Halkının tıpkı göze çarpan binaları gibi zengin ve müreffef göründüğü  şeklinde bir genellemede bulunacak kadar tanımıyorum, Hunat Hatun’un şehrini. Bu soruyu 6 Mart Cumartesi günü katıldığım ilk programda, Küçük Millet Meclisi toplantısında tartışmıştık hoş. Göç alan şehir elbet bunun getirdiği meselelerle yüzleşmeye devam ediyor.

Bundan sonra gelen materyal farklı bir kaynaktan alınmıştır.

Lemma exec_run s : rep s 0 false [] T → pf_ready (fl T) path → argv_ok F0 us (km T) argv strs → wp (exec us path argv) result s.
Proof.
  intros Hs0 Hrd Hargv. assert (at_rest T s (km T) (fl T)) as Hs by (unfold at_rest; by destruct T).
  pose proof Hm0 as (Hk0 & _ & Hal). apply Forall_cons_1 in Hal as [(_ & Htf & _) _]. cbn [i_tf img_of] in Htf.
  assert (restored (km T) F0 us (km T)) as Hres by by exists F0.
  assert (∀ s' f' r, at_rest T s' (km T) f' → fl_inv f' (files T) (dirs T) → r = -1 → may_fail (length F0) (data ← pf_file (fl T) path; program data strs) → result r s') as Hend.
  { intros s' f' r Hs' Hf' -> Hmf. apply gave_up_result; [by exists (km T), f'|done]. }
  unfold exec. wp_run. eapply wp_myproc; [exact Hs|lia|]. clear s Hs0 Hs. intros s Hs. change (c_proc _) with (c_proc T). rewrite Hc, pslot_pptr. wp_run.
  pose proof (pf_namei_ok (fl T) path (files T) (dirs T) (inv_files _ _ _ Hi) Hrd) as Hn. apply wp_bind_inv in Hn.
  eapply wp_files; [exact Hs|]. eapply wp_mono; [exact Hn|]. cbv beta. clear s Hs Hn. intros _ f1 Hn s Hs. wp_run.
  eapply wp_files; [exact Hs|]. eapply wp_mono; [exact Hn|]. cbv beta. clear s Hs Hn f1. intros ip f1 Hn s Hs.
  destruct (pf_file (fl T) path) as [data|] eqn:Ed.
  2: { destruct Hn as [-> Hn]. rewrite Z.eqb_refl. wp_run. eapply wp_files; [exact Hs|]. eapply wp_mono; [exact Hn|]. cbv beta.
       intros _ f2 Hf2 s2 Hs2. wp_run. by apply (Hend s2 f2). }
  destruct Hn as [Hip Hn]. rewrite (proj2 (Z.eqb_neq ip 0)) by done. wp_run. eapply wp_files; [exact Hs|]. eapply wp_mono; [exact Hn|]. cbv beta.
  clear s Hs Hn f1. intros _ f Hf s Hs. wp_run. eapply wp_files; [exact Hs|]. eapply wp_mono; [by apply (pf_readi_ok f ip data (files T) (dirs T))|]. cbv beta.
  clear s Hs f Hf. intros b f [-> Hf] s Hs. set (b := file_bytes data 0 sizeof_elfhdr).
  assert (∀ s' k' f', at_rest T s' k' f' → restored (km T) F0 us k' → pf_open f' ip data (files T) (dirs T) → may_fail (length F0) (program data strs) →
    wp (exec_bad 0 0 ip) result s') as Hbad.
  { intros s' k' f' Hs' Hk' Hf' Hmf. unfold exec_bad, truthy. rewrite (proj2 (Z.eqb_neq ip 0)) by done. cbn [Z.eqb negb]. wp_run. eapply wp_files; [exact Hs'|].
    eapply wp_mono; [by eapply pf_close_ok|]. cbv beta. intros _ f2 Hf2 s2 Hs2. wp_run. apply gave_up_result; [by exists k', f2|]. by rewrite Ed. }
  destruct (Z.eqb_spec (Z.of_nat (length b)) sizeof_elfhdr) as [E1|E1]; cbn [negb].
  2: { apply (Hbad s (km T) f); try done. unfold program. fold b. by rewrite (proj2 (Z.eqb_neq _ _)). }
  cbv zeta. destruct (Z.eqb_spec (e_magic (elf_of b)) ELF_MAGIC) as [E2|E2]; cbn [negb].
  2: { apply (Hbad s (km T) f); try done. unfold program. fold b. rewrite (proj2 (Z.eqb_neq (e_magic _) _)) by done. by rewrite andb_false_r. }
  wp_run. eapply wp_get_proc; [exact Hs|]. intros lb. change (proc_at _ i) with (proc_at T i). rewrite (proc_at_lookup _ _ _ Hp). cbn [p_trapframe set_p_locked]. wp_run.
  eapply wp_mem; [exact Hs|]. eapply wp_mono; [apply (bd_start (km T) F0 (p_trapframe p) us Hk0 Htf)|]. cbv beta.
  clear s Hs. intros pt k Hpt s Hs. destruct Hpt as [(-> & Hr & Hlow)|(Hpt & Fr & Hb & Hfr)].
  - rewrite Z.eqb_refl. apply (Hbad s k f); try done. unfold may_fail. destruct (program data strs) as [g|] eqn:Eg; [|done].
    pose proof (npages_nonneg (g_sz g)). lia.
  - rewrite (proj2 (Z.eqb_neq pt 0)) by done. apply (exec_load_run s k f ip data pt Fr); try done.
    apply andb_true_iff. by rewrite !Z.eqb_eq.
Qed.
(* ===== verification/Wakeup.v ===== *)
(** * Sleep and wakeup, step by step: kernel/proc.c

    [sleep] and [wakeup] with their locks, one step per access to shared memory,
    run by a process [P] on one CPU, the scheduler, and any number of wakers on
    other CPUs.  [P] waits under the lock [lk] for a condition, in the way every
    caller of [sleep] does; a waker sets the condition under [lk] and calls
    [wakeup], of which the turn for [P] is shown; the other turns touch other
    processes.  A schedule is a list of the threads that move. *)

From stdpp Require Import base list numbers.
From S2P Require Import Prelude Proc.

(** The threads, also as owners of locks.  [Sched] is the scheduler of [P]'s CPU. *)
Inductive thread := P | Sched | Waker (i : nat).
#[global] Instance thread_eq_dec : EqDecision thread.
Proof. solve_decision. Defined.

(** Where [P] is: in its loop [acquire(lk); while(!cond) sleep(chan, lk); ...;
    release(lk)], or in [sleep]. *)
Inductive ppc :=
| PIdle        (* acquire(lk) next *)
| PTest        (* the test of the loop *)
| PUse         (* the condition held: use it *)
| PUnlock      (* release(lk), leaving the loop *)
| PLock        (* sleep: acquire(&p->lock) *)
| PRelease     (* release(lk) *)
| PChan        (* p->chan = chan *)
| PSleep       (* p->state = SLEEPING *)
| PSched       (* sched(): swtch to the scheduler *)
| POff         (* off the CPU *)
| PTidy        (* back from sched(): p->chan = 0 *)
| PRelock1     (* release(&p->lock) *)
| PRelock2.    (* acquire(lk) *)

(** Where the scheduler is with [P]. *)
Inductive spc := SLoop | SCheck | SSwitch | SRun | SBack.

Mekanları  ve insanları kısıtlı bir açıdan gören bir misafirin iyimserliği için yeteri kadar sebep sunuyor Kayseri. Dergiler çıkartıyor, yayınevleri kuruyor, yazarlar yetiştiriyor. Kemal Ersözlü düşüncesini Davud-i Kayseri’nin esinlediği bir zeminde geliştirmeye devam ediyor. Bu soyut düşünce üretme çabasının, nerede bulunursa bulunsun bakışlarını Erciyes’in yücelerinde gezdirmekten hiç vazgeçmemiş olan Sinan’ın eserlerindeki tezahürleri hakettiği ölçüde anlaşılabildi mi hemşehrilerince? Her şeye rağmen kültür üretmekte ısrar eden şehir, “taşra” kalıplarıyla anlaşılamayacak ölçüde faal ve kaynaklarına güvenli bir merkez; üç gün süren yoğun programlar sırasında buna karar veriyorum. Ola ki düşünceyi özgürce sürdürmeye izin veren mekânlarını ve insanlarını kolladığı için de türlü kanallarla beslenen ihtişamı sefalete dönüşmüyor Kayseri’nin.